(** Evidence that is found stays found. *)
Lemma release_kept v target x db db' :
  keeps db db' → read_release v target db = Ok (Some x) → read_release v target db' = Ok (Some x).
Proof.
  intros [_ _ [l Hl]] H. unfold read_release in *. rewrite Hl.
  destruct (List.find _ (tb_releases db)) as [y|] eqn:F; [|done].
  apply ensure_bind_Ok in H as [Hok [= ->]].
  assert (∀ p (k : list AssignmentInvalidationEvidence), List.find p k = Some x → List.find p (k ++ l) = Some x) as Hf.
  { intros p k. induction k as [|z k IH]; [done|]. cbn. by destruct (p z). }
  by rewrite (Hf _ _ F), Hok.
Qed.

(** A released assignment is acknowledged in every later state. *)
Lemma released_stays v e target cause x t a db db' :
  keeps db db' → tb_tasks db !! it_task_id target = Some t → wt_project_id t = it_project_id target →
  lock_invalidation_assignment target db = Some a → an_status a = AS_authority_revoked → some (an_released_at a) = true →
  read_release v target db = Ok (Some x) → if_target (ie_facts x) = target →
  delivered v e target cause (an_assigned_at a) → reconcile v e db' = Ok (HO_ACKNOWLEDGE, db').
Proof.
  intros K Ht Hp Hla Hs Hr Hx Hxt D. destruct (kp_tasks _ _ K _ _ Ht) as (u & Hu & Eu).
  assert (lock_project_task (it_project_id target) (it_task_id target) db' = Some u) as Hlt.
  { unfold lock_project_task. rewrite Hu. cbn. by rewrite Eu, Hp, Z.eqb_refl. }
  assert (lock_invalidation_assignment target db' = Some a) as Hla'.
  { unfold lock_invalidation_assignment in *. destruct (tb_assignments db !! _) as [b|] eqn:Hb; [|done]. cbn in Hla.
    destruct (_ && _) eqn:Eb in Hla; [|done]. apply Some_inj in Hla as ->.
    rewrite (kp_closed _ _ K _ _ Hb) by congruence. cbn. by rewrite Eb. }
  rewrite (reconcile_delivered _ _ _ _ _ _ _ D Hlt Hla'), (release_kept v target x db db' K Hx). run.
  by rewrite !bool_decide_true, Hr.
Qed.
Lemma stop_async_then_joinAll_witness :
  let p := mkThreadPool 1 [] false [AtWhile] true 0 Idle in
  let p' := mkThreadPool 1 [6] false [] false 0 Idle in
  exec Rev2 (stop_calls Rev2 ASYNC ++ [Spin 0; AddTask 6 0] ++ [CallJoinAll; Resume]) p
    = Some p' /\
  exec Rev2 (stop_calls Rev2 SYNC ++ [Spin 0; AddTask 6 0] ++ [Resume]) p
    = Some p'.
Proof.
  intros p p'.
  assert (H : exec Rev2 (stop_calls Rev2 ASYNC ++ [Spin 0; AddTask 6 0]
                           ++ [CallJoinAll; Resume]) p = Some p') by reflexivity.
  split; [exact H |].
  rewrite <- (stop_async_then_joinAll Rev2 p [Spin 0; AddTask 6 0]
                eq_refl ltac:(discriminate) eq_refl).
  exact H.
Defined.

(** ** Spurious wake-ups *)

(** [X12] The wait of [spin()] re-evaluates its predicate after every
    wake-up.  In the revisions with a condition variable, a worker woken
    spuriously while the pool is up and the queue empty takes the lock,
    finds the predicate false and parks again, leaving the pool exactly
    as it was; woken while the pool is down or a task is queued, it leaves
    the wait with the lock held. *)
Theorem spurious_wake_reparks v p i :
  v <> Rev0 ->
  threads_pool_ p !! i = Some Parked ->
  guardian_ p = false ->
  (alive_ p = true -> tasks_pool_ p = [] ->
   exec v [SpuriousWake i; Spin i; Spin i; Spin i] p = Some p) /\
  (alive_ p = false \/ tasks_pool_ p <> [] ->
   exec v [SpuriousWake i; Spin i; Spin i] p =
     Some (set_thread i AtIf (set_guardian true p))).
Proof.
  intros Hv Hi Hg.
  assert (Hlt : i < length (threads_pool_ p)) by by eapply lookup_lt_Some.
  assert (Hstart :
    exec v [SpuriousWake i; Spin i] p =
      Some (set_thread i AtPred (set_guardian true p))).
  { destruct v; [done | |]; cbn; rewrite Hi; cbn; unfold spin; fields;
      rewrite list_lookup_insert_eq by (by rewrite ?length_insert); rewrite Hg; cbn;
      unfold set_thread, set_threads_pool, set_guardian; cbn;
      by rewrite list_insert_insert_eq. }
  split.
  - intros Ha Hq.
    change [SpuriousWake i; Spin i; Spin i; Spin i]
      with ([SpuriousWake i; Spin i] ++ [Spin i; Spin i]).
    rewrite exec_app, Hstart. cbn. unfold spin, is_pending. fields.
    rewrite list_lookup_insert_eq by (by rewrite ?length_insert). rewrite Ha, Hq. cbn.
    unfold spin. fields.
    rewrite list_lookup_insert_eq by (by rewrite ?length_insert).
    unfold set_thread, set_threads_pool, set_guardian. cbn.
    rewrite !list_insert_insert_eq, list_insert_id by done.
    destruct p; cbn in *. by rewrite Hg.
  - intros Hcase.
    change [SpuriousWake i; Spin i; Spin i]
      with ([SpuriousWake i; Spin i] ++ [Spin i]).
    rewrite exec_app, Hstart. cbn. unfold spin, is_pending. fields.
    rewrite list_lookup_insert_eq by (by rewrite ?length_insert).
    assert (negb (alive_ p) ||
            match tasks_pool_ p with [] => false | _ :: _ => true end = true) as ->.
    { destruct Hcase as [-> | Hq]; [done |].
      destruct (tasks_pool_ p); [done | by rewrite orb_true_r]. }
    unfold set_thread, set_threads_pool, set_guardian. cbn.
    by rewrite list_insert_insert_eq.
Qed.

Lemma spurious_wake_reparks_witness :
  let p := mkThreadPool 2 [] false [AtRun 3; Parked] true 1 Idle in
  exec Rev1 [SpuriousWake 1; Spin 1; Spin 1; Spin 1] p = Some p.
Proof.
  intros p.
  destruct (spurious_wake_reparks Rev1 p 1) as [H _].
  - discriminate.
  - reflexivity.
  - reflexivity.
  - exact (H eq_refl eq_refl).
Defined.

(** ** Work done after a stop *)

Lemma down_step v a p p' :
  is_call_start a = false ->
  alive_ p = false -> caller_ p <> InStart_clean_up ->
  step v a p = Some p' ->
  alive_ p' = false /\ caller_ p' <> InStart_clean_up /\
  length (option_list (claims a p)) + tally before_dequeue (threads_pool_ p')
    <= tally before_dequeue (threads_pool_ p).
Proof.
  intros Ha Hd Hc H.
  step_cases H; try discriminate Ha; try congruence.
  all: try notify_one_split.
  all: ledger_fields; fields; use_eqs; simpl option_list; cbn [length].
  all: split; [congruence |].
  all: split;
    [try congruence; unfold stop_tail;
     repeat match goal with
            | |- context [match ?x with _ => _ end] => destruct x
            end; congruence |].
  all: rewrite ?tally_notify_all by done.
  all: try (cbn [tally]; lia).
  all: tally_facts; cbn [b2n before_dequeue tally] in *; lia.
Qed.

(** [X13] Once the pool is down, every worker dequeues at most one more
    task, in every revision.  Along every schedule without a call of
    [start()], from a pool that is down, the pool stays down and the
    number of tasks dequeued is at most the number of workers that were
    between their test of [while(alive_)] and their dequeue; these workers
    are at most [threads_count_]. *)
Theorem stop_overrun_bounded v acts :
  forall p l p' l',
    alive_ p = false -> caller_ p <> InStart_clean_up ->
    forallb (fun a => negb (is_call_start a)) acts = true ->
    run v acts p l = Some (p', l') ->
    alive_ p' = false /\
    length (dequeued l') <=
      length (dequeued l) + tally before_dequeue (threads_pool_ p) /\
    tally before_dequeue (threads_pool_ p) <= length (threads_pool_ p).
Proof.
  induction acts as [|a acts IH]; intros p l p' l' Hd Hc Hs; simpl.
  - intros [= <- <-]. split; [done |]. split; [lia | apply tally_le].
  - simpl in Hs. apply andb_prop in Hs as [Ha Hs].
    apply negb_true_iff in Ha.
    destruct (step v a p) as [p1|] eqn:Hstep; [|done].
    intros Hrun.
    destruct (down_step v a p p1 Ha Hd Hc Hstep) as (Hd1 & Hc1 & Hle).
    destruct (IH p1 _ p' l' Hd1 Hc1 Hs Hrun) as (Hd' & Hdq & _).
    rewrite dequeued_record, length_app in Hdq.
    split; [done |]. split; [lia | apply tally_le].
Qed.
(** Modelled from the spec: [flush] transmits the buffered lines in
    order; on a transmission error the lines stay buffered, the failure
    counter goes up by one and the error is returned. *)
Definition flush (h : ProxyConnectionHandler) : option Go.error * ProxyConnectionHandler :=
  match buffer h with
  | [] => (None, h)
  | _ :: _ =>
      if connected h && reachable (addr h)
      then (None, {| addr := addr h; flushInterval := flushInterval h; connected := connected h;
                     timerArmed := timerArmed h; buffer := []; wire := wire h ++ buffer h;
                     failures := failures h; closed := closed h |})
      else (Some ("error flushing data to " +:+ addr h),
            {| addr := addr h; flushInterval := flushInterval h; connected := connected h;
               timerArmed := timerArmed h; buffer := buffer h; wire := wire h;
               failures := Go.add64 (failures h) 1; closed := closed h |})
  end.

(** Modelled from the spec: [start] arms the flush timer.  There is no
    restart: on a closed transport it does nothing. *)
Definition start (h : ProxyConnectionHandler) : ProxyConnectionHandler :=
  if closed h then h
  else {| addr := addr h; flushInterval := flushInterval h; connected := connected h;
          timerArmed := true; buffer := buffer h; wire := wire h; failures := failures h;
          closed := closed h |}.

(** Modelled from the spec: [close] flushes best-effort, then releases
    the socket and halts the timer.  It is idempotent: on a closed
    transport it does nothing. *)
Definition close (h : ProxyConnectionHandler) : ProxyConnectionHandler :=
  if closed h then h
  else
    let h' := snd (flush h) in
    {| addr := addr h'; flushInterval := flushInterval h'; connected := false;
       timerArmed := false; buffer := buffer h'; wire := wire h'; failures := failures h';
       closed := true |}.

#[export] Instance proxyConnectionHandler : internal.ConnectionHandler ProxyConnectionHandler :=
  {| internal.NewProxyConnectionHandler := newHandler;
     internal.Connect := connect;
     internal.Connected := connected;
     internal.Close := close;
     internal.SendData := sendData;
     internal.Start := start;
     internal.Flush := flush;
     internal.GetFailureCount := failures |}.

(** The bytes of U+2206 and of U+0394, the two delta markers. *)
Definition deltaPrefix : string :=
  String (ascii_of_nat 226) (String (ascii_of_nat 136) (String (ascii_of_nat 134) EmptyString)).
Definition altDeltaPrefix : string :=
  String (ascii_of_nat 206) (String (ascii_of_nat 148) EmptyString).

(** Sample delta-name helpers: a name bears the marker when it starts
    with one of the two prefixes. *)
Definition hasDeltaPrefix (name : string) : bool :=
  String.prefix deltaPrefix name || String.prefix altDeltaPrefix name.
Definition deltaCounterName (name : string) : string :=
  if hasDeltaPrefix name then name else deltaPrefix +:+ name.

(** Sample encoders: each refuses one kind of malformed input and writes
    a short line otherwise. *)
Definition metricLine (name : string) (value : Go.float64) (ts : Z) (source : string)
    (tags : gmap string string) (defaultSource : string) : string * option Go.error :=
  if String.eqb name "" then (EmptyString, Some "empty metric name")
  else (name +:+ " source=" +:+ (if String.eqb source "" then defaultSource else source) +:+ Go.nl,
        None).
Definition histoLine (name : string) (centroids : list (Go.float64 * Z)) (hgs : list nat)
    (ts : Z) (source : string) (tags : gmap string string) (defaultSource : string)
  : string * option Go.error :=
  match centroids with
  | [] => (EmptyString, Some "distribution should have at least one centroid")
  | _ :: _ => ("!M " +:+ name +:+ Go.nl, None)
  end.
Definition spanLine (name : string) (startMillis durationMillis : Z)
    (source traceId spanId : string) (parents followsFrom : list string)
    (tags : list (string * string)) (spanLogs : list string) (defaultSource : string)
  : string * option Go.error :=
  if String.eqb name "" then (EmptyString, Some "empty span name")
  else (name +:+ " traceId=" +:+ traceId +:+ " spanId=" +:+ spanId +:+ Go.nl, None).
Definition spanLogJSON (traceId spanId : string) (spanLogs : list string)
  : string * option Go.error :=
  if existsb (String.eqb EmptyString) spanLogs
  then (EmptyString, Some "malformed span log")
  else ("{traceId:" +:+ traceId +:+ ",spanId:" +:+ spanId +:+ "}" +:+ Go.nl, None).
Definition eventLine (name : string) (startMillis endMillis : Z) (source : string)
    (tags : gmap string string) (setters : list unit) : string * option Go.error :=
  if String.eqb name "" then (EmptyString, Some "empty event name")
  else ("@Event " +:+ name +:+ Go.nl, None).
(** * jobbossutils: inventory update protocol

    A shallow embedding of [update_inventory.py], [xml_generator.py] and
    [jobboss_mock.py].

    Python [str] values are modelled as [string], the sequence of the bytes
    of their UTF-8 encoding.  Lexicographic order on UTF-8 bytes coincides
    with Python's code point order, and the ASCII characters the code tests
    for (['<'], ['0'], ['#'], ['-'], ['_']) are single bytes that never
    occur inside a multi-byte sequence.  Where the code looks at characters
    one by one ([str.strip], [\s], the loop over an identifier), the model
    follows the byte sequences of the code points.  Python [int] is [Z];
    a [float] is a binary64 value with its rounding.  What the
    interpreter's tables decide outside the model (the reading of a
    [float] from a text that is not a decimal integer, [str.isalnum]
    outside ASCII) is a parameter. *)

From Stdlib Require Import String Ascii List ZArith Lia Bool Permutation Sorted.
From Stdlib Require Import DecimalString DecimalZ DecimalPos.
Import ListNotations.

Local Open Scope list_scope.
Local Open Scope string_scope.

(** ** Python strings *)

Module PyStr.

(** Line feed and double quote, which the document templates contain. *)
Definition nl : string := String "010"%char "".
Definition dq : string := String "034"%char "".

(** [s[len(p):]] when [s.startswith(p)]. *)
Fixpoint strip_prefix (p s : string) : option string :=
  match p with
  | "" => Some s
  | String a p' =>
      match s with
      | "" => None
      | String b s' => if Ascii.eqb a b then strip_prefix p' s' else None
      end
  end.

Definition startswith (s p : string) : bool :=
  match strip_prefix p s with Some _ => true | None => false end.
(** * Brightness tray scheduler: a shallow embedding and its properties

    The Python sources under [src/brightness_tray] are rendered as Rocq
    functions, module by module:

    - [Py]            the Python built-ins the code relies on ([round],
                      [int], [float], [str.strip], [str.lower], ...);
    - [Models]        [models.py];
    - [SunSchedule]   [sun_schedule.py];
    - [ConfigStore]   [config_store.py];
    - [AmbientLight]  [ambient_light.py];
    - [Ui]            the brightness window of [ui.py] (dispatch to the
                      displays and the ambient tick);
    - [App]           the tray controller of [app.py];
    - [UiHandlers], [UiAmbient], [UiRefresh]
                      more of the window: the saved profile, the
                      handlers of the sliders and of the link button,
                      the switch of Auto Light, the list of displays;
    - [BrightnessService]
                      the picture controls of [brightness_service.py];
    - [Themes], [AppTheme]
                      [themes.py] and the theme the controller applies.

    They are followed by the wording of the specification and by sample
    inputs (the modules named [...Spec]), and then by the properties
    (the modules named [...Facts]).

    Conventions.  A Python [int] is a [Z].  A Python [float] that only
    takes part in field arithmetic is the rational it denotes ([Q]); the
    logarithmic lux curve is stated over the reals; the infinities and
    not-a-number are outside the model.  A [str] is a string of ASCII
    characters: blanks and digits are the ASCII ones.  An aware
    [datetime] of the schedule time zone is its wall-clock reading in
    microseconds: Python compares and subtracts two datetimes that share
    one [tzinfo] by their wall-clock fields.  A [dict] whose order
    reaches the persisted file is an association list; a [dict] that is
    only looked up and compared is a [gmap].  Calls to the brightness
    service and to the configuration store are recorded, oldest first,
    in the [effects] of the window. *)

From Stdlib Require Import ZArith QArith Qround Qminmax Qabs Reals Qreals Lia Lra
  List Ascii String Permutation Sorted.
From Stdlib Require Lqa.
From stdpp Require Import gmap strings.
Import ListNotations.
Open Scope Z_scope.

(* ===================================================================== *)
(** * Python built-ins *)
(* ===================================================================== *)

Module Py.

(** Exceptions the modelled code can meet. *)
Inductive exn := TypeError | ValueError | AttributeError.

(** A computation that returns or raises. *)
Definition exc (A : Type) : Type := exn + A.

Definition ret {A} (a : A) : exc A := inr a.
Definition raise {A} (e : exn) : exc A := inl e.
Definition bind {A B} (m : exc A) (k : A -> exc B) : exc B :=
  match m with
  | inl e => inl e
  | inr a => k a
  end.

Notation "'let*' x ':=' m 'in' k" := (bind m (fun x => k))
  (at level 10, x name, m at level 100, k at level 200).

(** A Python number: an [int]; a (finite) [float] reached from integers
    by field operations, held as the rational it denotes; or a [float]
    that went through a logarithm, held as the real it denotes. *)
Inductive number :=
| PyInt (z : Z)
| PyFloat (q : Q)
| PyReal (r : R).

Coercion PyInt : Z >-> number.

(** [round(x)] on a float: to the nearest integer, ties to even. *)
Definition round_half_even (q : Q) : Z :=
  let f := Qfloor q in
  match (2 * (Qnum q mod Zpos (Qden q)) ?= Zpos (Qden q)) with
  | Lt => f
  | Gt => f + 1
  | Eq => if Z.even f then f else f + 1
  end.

□ □ □ □

Could you reproduce exactly the lines of the entries above, from the one with "internal.SendData := sendData;" through the one with "Definition hasDeltaPrefix (name", and nothing else?

### Answer to this problem
     internal.SendData := sendData;
     internal.Start := start;
     internal.Flush := flush;
     internal.GetFailureCount := failures |}.

(** The bytes of U+2206 and of U+0394, the two delta markers. *)
Definition deltaPrefix : string :=
  String (ascii_of_nat 226) (String (ascii_of_nat 136) (String (ascii_of_nat 134) EmptyString)).
Definition altDeltaPrefix : string :=
  String (ascii_of_nat 206) (String (ascii_of_nat 148) EmptyString).

(** Sample delta-name helpers: a name bears the marker when it starts
    with one of the two prefixes. *)
Definition hasDeltaPrefix (name : string) : bool :=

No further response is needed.